- [Task description] Once the line holding "Definition text_drop (n" is found in the listing below, write it out and each later line exactly, up to and including the one holding "let n := exponent10 800 p q 0 in".

- [Extracted records]
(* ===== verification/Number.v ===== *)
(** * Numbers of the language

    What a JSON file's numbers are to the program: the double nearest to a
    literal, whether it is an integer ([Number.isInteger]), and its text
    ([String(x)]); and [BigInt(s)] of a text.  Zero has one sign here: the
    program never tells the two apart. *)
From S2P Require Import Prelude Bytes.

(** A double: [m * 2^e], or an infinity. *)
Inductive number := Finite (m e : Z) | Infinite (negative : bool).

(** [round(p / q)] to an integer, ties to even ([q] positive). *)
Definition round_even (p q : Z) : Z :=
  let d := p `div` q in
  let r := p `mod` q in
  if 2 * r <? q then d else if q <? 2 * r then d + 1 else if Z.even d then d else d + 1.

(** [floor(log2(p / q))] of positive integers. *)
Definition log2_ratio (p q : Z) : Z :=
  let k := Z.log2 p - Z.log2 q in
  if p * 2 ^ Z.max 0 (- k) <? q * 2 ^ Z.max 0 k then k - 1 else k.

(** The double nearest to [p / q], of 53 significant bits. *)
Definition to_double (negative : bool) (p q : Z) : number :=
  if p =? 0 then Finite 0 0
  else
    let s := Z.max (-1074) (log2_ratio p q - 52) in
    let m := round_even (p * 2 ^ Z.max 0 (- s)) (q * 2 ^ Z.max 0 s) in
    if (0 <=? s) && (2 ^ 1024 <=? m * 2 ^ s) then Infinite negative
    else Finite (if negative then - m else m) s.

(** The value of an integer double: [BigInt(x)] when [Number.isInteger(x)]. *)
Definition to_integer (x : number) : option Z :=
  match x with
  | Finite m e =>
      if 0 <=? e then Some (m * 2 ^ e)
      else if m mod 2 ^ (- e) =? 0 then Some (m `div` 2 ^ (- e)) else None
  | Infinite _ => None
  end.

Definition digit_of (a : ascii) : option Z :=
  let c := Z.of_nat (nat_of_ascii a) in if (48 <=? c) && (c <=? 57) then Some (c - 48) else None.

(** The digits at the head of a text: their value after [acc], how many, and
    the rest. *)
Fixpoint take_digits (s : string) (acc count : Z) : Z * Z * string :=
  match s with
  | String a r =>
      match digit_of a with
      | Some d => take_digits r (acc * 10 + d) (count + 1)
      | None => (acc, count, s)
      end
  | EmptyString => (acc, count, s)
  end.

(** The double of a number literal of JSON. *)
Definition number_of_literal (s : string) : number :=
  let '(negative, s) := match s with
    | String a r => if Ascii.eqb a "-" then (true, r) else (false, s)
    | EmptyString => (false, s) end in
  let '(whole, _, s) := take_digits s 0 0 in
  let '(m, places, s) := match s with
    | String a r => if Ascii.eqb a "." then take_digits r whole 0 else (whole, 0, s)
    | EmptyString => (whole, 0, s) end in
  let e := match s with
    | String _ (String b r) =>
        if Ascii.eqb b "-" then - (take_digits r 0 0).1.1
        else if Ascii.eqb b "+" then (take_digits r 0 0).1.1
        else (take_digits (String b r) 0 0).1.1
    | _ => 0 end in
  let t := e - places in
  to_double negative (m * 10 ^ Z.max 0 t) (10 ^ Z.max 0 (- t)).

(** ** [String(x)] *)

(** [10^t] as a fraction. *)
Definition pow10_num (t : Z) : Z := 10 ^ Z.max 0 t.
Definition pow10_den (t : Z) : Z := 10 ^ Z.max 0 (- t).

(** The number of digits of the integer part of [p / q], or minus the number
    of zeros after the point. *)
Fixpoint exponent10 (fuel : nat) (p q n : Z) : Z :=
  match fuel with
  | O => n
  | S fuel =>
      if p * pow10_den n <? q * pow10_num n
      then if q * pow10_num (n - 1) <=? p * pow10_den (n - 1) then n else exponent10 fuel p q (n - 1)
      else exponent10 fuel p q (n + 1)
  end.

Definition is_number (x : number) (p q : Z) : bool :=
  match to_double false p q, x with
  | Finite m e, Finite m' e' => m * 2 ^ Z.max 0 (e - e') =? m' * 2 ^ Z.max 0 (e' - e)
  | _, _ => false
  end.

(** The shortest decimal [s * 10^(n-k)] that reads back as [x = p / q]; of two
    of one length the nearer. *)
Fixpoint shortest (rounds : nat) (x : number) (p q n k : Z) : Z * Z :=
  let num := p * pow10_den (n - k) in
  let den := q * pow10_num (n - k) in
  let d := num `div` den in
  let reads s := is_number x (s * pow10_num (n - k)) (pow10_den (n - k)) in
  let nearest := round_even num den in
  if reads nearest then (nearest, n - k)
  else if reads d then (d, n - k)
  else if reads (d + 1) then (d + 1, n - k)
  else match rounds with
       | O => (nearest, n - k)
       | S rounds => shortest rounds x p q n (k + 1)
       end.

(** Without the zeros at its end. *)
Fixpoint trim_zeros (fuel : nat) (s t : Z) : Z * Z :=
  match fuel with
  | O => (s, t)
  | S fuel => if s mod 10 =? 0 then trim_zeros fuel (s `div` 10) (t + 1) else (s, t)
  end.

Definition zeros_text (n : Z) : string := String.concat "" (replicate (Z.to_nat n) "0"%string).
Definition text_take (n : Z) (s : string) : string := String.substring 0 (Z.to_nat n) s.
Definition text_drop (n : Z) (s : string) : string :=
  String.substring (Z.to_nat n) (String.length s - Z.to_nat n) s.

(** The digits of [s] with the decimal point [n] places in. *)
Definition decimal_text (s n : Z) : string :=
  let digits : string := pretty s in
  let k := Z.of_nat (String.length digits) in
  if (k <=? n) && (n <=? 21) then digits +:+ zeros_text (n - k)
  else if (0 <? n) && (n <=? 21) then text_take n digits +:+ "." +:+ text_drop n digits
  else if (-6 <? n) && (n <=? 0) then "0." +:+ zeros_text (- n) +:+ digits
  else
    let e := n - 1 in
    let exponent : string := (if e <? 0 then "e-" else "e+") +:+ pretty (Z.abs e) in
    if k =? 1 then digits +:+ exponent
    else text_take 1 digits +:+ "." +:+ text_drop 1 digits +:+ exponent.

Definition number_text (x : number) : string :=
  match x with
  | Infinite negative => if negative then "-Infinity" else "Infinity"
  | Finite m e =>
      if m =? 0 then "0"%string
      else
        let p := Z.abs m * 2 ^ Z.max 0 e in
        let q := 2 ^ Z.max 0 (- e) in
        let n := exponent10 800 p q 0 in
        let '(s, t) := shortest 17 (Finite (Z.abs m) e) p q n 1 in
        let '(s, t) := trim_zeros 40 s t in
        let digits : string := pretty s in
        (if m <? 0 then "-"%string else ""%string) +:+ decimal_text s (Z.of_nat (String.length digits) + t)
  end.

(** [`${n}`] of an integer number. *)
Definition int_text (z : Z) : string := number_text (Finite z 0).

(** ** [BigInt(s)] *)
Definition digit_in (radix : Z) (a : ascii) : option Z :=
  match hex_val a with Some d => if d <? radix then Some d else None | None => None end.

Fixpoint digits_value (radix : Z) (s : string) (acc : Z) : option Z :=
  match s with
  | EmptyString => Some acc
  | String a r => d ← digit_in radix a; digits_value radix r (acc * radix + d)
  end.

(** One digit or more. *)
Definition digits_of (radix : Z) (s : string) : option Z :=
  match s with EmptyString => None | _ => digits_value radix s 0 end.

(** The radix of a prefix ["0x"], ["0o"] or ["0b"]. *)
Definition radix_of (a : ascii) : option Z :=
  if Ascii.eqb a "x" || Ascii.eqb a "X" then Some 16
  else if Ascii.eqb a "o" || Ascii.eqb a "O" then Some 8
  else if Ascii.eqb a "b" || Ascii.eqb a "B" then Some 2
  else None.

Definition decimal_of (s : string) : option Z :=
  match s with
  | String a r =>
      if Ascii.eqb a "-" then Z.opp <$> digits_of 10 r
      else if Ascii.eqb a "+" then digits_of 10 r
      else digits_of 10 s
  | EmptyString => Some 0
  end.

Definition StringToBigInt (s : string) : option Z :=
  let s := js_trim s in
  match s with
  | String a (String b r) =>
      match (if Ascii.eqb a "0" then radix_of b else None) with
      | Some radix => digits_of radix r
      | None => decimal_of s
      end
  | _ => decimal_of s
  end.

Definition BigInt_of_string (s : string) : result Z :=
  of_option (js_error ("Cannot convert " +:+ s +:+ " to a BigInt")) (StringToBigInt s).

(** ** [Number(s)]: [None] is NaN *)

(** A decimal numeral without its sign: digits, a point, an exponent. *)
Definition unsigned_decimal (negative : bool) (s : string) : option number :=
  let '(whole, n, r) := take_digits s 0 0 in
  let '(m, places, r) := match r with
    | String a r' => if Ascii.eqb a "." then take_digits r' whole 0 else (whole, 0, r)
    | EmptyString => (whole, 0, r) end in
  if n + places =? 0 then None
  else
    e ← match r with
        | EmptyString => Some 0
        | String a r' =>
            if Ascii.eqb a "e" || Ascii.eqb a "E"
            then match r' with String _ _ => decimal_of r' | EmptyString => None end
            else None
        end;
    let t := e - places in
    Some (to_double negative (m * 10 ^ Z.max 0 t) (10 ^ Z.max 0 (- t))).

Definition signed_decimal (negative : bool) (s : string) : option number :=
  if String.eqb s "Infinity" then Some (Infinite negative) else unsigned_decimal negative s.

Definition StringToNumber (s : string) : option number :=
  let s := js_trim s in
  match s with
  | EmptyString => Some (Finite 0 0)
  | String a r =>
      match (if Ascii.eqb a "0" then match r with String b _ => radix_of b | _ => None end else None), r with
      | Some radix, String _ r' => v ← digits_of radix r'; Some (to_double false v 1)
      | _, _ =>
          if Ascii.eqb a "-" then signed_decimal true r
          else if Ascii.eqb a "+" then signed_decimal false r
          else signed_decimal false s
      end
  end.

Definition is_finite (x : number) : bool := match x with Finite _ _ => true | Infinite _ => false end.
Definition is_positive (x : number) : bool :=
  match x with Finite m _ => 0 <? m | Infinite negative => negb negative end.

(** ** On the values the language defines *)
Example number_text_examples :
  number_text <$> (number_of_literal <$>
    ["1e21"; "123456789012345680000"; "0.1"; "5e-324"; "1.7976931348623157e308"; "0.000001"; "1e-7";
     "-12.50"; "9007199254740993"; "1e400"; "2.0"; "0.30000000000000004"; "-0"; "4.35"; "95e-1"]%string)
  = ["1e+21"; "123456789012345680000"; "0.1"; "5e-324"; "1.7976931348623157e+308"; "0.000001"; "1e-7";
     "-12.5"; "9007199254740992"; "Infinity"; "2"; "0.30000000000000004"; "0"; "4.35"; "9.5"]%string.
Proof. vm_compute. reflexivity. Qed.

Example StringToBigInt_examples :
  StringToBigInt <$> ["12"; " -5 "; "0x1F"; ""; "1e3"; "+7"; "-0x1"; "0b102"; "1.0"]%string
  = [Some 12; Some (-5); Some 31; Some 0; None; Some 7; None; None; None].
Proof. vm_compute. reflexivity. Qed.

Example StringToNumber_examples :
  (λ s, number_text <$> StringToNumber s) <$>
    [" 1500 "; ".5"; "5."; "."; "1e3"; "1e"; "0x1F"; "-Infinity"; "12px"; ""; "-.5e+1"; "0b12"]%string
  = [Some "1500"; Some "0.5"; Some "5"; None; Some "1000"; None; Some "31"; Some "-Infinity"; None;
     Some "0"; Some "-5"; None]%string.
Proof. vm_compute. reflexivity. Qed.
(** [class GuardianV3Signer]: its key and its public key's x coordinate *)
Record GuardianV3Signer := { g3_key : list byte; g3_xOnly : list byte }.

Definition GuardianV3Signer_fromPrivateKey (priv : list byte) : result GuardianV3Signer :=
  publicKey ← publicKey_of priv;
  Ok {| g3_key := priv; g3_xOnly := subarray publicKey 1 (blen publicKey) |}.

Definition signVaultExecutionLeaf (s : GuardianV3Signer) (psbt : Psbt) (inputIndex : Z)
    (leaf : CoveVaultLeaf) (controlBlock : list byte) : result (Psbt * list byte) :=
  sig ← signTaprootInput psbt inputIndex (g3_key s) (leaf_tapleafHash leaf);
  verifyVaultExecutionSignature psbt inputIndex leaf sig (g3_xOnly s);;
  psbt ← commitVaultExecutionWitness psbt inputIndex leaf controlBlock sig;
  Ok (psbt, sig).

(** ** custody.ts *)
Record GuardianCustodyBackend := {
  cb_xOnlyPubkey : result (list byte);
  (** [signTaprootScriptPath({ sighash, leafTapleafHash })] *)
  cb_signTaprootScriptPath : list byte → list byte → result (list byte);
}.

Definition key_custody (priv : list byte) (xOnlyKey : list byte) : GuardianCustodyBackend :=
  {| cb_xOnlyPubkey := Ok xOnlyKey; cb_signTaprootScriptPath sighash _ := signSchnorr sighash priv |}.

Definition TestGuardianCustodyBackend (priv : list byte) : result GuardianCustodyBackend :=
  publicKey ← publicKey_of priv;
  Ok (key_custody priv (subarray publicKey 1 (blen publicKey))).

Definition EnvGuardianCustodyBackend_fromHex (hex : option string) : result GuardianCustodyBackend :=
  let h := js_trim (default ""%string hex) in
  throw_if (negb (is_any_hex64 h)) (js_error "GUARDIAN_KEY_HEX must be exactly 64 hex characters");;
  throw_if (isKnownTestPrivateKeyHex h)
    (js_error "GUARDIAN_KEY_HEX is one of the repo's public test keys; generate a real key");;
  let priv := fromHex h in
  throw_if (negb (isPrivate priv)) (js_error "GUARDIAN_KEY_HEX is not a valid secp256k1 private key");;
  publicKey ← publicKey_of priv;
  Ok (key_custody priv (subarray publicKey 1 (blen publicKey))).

- [Written response]
Definition text_drop (n : Z) (s : string) : string :=
  String.substring (Z.to_nat n) (String.length s - Z.to_nat n) s.

(** The digits of [s] with the decimal point [n] places in. *)
Definition decimal_text (s n : Z) : string :=
  let digits : string := pretty s in
  let k := Z.of_nat (String.length digits) in
  if (k <=? n) && (n <=? 21) then digits +:+ zeros_text (n - k)
  else if (0 <? n) && (n <=? 21) then text_take n digits +:+ "." +:+ text_drop n digits
  else if (-6 <? n) && (n <=? 0) then "0." +:+ zeros_text (- n) +:+ digits
  else
    let e := n - 1 in
    let exponent : string := (if e <? 0 then "e-" else "e+") +:+ pretty (Z.abs e) in
    if k =? 1 then digits +:+ exponent
    else text_take 1 digits +:+ "." +:+ text_drop 1 digits +:+ exponent.

Definition number_text (x : number) : string :=
  match x with
  | Infinite negative => if negative then "-Infinity" else "Infinity"
  | Finite m e =>
      if m =? 0 then "0"%string
      else
        let p := Z.abs m * 2 ^ Z.max 0 e in
        let q := 2 ^ Z.max 0 (- e) in
        let n := exponent10 800 p q 0 in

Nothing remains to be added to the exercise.